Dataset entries
§ §

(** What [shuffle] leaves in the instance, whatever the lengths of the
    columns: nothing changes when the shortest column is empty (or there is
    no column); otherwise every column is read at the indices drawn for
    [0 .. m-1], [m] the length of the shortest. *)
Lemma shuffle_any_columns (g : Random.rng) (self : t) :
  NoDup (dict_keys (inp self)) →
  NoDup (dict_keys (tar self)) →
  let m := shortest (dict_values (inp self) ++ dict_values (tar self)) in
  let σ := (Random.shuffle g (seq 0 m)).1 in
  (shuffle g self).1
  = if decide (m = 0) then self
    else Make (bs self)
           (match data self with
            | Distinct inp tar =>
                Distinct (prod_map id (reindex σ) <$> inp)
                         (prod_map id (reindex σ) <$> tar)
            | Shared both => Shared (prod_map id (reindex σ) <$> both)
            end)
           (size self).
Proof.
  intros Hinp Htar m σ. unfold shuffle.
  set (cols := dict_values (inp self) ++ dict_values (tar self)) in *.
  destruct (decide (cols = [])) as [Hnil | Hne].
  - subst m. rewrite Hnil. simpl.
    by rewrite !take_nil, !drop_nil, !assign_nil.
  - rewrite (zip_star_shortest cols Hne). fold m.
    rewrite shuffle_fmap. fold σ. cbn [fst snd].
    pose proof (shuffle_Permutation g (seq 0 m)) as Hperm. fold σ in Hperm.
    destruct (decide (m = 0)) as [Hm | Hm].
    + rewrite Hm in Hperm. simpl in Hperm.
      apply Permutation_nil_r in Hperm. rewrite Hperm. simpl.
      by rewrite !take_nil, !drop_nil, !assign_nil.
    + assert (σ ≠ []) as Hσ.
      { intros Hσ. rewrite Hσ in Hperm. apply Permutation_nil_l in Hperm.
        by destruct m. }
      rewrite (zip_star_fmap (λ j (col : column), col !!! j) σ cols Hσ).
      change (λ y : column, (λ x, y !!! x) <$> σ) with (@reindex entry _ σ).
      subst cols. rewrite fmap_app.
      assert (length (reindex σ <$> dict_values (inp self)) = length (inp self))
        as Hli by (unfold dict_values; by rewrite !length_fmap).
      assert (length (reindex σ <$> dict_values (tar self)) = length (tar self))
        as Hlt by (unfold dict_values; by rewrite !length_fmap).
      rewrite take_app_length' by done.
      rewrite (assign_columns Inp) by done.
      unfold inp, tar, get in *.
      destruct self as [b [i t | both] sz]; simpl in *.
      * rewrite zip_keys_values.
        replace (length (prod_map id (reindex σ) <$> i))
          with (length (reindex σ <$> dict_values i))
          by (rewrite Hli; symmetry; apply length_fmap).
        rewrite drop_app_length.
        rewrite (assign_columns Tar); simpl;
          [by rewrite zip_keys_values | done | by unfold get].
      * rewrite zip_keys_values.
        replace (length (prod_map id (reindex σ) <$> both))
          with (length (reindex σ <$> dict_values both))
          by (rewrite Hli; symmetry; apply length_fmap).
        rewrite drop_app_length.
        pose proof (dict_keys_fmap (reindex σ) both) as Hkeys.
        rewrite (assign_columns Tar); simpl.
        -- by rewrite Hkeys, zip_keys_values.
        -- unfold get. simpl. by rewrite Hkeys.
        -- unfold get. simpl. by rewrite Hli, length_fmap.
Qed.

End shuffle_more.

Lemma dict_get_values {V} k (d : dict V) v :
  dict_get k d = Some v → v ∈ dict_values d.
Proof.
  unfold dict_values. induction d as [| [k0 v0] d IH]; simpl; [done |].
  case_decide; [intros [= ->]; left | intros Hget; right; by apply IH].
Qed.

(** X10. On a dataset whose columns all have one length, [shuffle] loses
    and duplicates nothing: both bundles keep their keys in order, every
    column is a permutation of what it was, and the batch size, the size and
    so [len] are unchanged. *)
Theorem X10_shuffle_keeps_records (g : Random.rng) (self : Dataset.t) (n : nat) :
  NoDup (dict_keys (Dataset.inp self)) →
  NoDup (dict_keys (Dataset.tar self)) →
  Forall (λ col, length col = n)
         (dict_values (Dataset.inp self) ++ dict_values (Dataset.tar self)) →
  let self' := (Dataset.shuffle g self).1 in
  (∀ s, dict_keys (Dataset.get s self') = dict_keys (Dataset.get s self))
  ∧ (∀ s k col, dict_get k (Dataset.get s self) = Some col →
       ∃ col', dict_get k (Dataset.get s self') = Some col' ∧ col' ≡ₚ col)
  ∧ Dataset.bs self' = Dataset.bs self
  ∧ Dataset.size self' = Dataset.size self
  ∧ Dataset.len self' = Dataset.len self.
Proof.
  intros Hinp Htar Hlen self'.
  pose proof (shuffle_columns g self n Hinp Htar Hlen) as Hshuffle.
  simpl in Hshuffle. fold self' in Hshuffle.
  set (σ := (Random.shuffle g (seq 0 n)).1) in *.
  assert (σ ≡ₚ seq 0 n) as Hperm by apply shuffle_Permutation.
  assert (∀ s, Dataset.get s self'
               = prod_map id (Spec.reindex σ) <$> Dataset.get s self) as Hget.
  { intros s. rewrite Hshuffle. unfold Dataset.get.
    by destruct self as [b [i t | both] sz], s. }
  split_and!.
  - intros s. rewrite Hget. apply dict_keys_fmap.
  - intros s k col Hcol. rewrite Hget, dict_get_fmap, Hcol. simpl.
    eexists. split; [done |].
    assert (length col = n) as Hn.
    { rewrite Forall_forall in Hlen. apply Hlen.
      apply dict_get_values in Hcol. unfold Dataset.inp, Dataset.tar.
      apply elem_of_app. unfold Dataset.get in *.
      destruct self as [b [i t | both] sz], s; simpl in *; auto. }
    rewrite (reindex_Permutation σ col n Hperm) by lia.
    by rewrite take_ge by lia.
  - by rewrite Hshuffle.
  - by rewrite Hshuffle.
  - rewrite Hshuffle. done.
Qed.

§ §

_TO DO_
If a line in the records above has the word "Hlen", copy it.

_SOLUTION FOR THIS EXERCISE_
  intros Hinp Htar Hlen self'.
  pose proof (shuffle_columns g self n Hinp Htar Hlen) as Hshuffle.
    { rewrite Forall_forall in Hlen. apply Hlen.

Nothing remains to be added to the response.